Data section Block Start

(* ===== verification/Jni.v ===== *)
(** * The Java interface ([v3-ffi/src/lib.rs], second part)

    The JNI functions: each refuses negative arguments, converts its arrays, calls the C function
    of the same name and casts the result.  A [JByteArray] argument is what its conversion gives
    ([None] when the JVM refuses it), an output array is its content. *)

From S2P Require Import Prelude Bytes Text Ffi.
From S2P Require Dtls Store.

(** [as jlong] of a [u64] and [as jint] of a [usize], [u32] or [i32]. *)
Definition as_jlong (z : Z) : Z := (z + 2 ^ 63) mod 2 ^ 64 - 2 ^ 63.
Definition as_jint (z : Z) : Z := (z + 2 ^ 31) mod 2 ^ 32 - 2 ^ 31.

Arguments as_jlong : simpl never.
Arguments as_jint : simpl never.

Section Jni.
Context `{ossl : !Dtls.Openssl, texts : !Texts}.
Context (base64_encode : list byte → string) (elapsed_us : Z → Z) (iter : gmap Z Store.Entry → list (Z * Store.Entry)).

Abbreviation ffi := (ST Registry Empty_set).

(** [let Some(bytes) = jbyte_array_to_vec(env, arr) else { return -1 }]. *)
Definition jbyte_array_to_vec (arr : option (list byte)) (k : list byte → ffi Z) : ffi Z :=
  match arr with
  | Some bytes => k bytes
  | None => mret (-1)
  end.

(** [bytes.as_ptr(), bytes.len()]. *)
Definition ptr_len (bytes : list byte) : option (list byte) * Z := (Some bytes, zlen bytes).

(** [set_byte_array_region]: the JVM refuses a region past the end of the array. *)
Definition copy_bytes_to_jbyte_array (out bytes : list byte) : Z * list byte :=
  if zlen bytes <=? zlen out then (as_jint (zlen bytes), bytes ++ drop (length bytes) out) else (-1, out).

Definition Java_io_todero_v3jni_V3NativeBindings_v3FfiAbiVersion : Z := as_jint v3_ffi_abi_version.

Definition Java_io_todero_v3jni_V3NativeBindings_v3FfiNewClient
    (cid msr_interval_ms miss_window_count disconnect_window_ms : Z) : ffi Z :=
  if (cid <? 0) || (msr_interval_ms <? 0) || (miss_window_count <? 0) || (disconnect_window_ms <? 0) then mret 0
  else id ← v3_ffi_new_client cid msr_interval_ms miss_window_count disconnect_window_ms; mret (as_jlong id).

Definition Java_io_todero_v3jni_V3NativeBindings_v3FfiNewServer
    (msr_interval_ms miss_window_count disconnect_window_ms : Z) : ffi Z :=
  if (msr_interval_ms <? 0) || (miss_window_count <? 0) || (disconnect_window_ms <? 0) then mret 0
  else id ← v3_ffi_new_server msr_interval_ms miss_window_count disconnect_window_ms; mret (as_jlong id).

Definition Java_io_todero_v3jni_V3NativeBindings_v3FfiFree (handle : Z) : ffi () :=
  st_when (0 <=? handle) (v3_ffi_free handle).

Definition Java_io_todero_v3jni_V3NativeBindings_v3FfiBeginHandshake (handle now_ms : Z) : ffi Z :=
  if (handle <? 0) || (now_ms <? 0) then mret (-1) else v3_ffi_begin_handshake base64_encode handle now_ms.

Definition Java_io_todero_v3jni_V3NativeBindings_v3FfiOnDatagram (path_exists : str → bool)
    (handle now_ms path_id : Z) (data : option (list byte)) : ffi Z :=
  if (handle <? 0) || (now_ms <? 0) || (path_id <? 0) then mret (-1)
  else jbyte_array_to_vec data (λ bytes,
    v3_ffi_on_datagram base64_encode elapsed_us iter path_exists handle now_ms path_id (ptr_len bytes).1 (ptr_len bytes).2).

Definition Java_io_todero_v3jni_V3NativeBindings_v3FfiSendMessage (handle : Z) (data : option (list byte)) : ffi Z :=
  if handle <? 0 then mret (-1)
  else jbyte_array_to_vec data (λ bytes, v3_ffi_send_message base64_encode handle (ptr_len bytes).1 (ptr_len bytes).2).

Definition Java_io_todero_v3jni_V3NativeBindings_v3FfiCloseSession (handle : Z) : ffi Z :=
  if handle <? 0 then mret (-1) else v3_ffi_close_session base64_encode handle.

Definition Java_io_todero_v3jni_V3NativeBindings_v3FfiConfigureNat (handle relay_policy : Z)
    (stun_uri turn_uri turn_realm turn_username turn_password : option (list byte)) : ffi Z :=
  if handle <? 0 then mret (-1)
  else
    jbyte_array_to_vec stun_uri (λ stun,
    jbyte_array_to_vec turn_uri (λ turn,
    jbyte_array_to_vec turn_realm (λ realm,
    jbyte_array_to_vec turn_username (λ user,
    jbyte_array_to_vec turn_password (λ pass,
      v3_ffi_configure_nat handle relay_policy (ptr_len stun) (ptr_len turn) (ptr_len realm) (ptr_len user) (ptr_len pass)))))).

Definition Java_io_todero_v3jni_V3NativeBindings_v3FfiConfigureClientTls (handle : Z)
    (expected_server_name : option (list byte)) : ffi Z :=
  if handle <? 0 then mret (-1)
  else jbyte_array_to_vec expected_server_name (λ expected, v3_ffi_configure_client_tls handle (ptr_len expected)).

Definition Java_io_todero_v3jni_V3NativeBindings_v3FfiTlsClearAnchors (handle : Z) : ffi Z :=
  if handle <? 0 then mret (-1) else v3_ffi_tls_clear_anchors handle.

Definition Java_io_todero_v3jni_V3NativeBindings_v3FfiTlsAddAnchorPem (handle : Z) (pem_bytes : option (list byte)) : ffi Z :=
  if handle <? 0 then mret (-1)
  else jbyte_array_to_vec pem_bytes (λ pem, v3_ffi_tls_add_anchor_pem handle (ptr_len pem)).

Definition Java_io_todero_v3jni_V3NativeBindings_v3FfiConfigureServerTls (path_exists : str → bool) (handle : Z)
    (server_name cert_path key_path : option (list byte)) : ffi Z :=
  if handle <? 0 then mret (-1)
  else
    jbyte_array_to_vec server_name (λ server_name,
    jbyte_array_to_vec cert_path (λ cert_path,
    jbyte_array_to_vec key_path (λ key_path,
      v3_ffi_configure_server_tls path_exists handle (ptr_len server_name) (ptr_len cert_path) (ptr_len key_path)))).

Definition Java_io_todero_v3jni_V3NativeBindings_v3FfiServerSendMessage (handle cid : Z)
    (data : option (list byte)) (now_ms : Z) : ffi Z :=
  if (handle <? 0) || (cid <? 0) || (now_ms <? 0) then mret (-1)
  else jbyte_array_to_vec data (λ bytes,
    v3_ffi_server_send_message base64_encode elapsed_us iter handle cid (ptr_len bytes).1 (ptr_len bytes).2 now_ms).

Definition Java_io_todero_v3jni_V3NativeBindings_v3FfiPollTimers (handle now_ms limit : Z) : ffi Z :=
  if (handle <? 0) || (now_ms <? 0) || (limit <? 0) then mret (-1)
  else v3_ffi_poll_timers base64_encode elapsed_us iter handle now_ms limit.

Definition Java_io_todero_v3jni_V3NativeBindings_v3FfiPollNat (handle now_ms : Z) : ffi Z :=
  if (handle <? 0) || (now_ms <? 0) then mret (-1) else v3_ffi_poll_nat base64_encode handle now_ms.

Definition Java_io_todero_v3jni_V3NativeBindings_v3FfiClearOutput (handle : Z) : ffi () :=
  st_when (0 <=? handle) (v3_ffi_clear_output handle).

(* ------------------------------------------------------------------ *)
(** ** Reading the output *)
(* ------------------------------------------------------------------ *)

Definition Java_io_todero_v3jni_V3NativeBindings_v3FfiOutDatagramCount (handle : Z) (reg : Registry) : Z :=
  if handle <? 0 then 0 else as_jint (v3_ffi_out_datagram_count handle reg).

Definition Java_io_todero_v3jni_V3NativeBindings_v3FfiOutDatagramLen (handle index : Z) (reg : Registry) : Z :=
  if (handle <? 0) || (index <? 0) then 0 else as_jint (v3_ffi_out_datagram_len handle index reg).

Definition Java_io_todero_v3jni_V3NativeBindings_v3FfiOutDatagramPathId (handle index : Z) (reg : Registry) : Z :=
  if (handle <? 0) || (index <? 0) then 0 else as_jint (v3_ffi_out_datagram_path_id handle index reg).

(** The body of the copying functions: a native buffer of the length is filled, then copied. *)
Definition copy_to_java (len : Z) (copy : option (list byte) → Z → Z * option (list byte)) (out : list byte)
    : Z * list byte :=
  if len =? 0 then (0, out)
  else
    let '(copied, bytes) := copy (Some (replicate (Z.to_nat len) x00)) len in
    if copied =? 0 then (0, out)
    else copy_bytes_to_jbyte_array out (take (Z.to_nat copied) (default [] bytes)).

Definition Java_io_todero_v3jni_V3NativeBindings_v3FfiOutDatagramCopy (handle index : Z) (out : list byte) (reg : Registry)
    : Z * list byte :=
  if (handle <? 0) || (index <? 0) then (-1, out)
  else copy_to_java (v3_ffi_out_datagram_len handle index reg)
         (λ ptr len, v3_ffi_out_datagram_copy handle index ptr len reg) out.

Definition Java_io_todero_v3jni_V3NativeBindings_v3FfiOutEventCount (handle : Z) (reg : Registry) : Z :=
  if handle <? 0 then 0 else as_jint (v3_ffi_out_event_count handle reg).

Definition Java_io_todero_v3jni_V3NativeBindings_v3FfiOutEventLen (handle index : Z) (reg : Registry) : Z :=
  if (handle <? 0) || (index <? 0) then 0 else as_jint (v3_ffi_out_event_len handle index reg).

Definition Java_io_todero_v3jni_V3NativeBindings_v3FfiOutEventCopy (handle index : Z) (out : list byte) (reg : Registry)
    : Z * list byte :=
  if (handle <? 0) || (index <? 0) then (-1, out)
  else copy_to_java (v3_ffi_out_event_len handle index reg)
         (λ ptr len, v3_ffi_out_event_copy handle index ptr len reg) out.

Definition Java_io_todero_v3jni_V3NativeBindings_v3FfiLastErrorLen (handle : Z) (reg : Registry) : Z :=
  if handle <? 0 then 0 else as_jint (v3_ffi_last_error_len handle reg).

Definition Java_io_todero_v3jni_V3NativeBindings_v3FfiLastErrorCopy (handle : Z) (out : list byte) (reg : Registry)
    : Z * list byte :=
  if handle <? 0 then (-1, out)
  else copy_to_java (v3_ffi_last_error_len handle reg)
         (λ ptr len, v3_ffi_last_error_copy handle ptr len reg) out.

End Jni.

Data section Block End

Would you copy out exactly the lines above that start at the one containing "let '(copied, bytes)" and end at the one containing "(λ ptr len, v3_ffi_out_event_copy", inclusive?

    let '(copied, bytes) := copy (Some (replicate (Z.to_nat len) x00)) len in
    if copied =? 0 then (0, out)
    else copy_bytes_to_jbyte_array out (take (Z.to_nat copied) (default [] bytes)).

Definition Java_io_todero_v3jni_V3NativeBindings_v3FfiOutDatagramCopy (handle index : Z) (out : list byte) (reg : Registry)
    : Z * list byte :=
  if (handle <? 0) || (index <? 0) then (-1, out)
  else copy_to_java (v3_ffi_out_datagram_len handle index reg)
         (λ ptr len, v3_ffi_out_datagram_copy handle index ptr len reg) out.

Definition Java_io_todero_v3jni_V3NativeBindings_v3FfiOutEventCount (handle : Z) (reg : Registry) : Z :=
  if handle <? 0 then 0 else as_jint (v3_ffi_out_event_count handle reg).

Definition Java_io_todero_v3jni_V3NativeBindings_v3FfiOutEventLen (handle index : Z) (reg : Registry) : Z :=
  if (handle <? 0) || (index <? 0) then 0 else as_jint (v3_ffi_out_event_len handle index reg).

Definition Java_io_todero_v3jni_V3NativeBindings_v3FfiOutEventCopy (handle index : Z) (out : list byte) (reg : Registry)
    : Z * list byte :=
  if (handle <? 0) || (index <? 0) then (-1, out)
  else copy_to_java (v3_ffi_out_event_len handle index reg)
         (λ ptr len, v3_ffi_out_event_copy handle index ptr len reg) out.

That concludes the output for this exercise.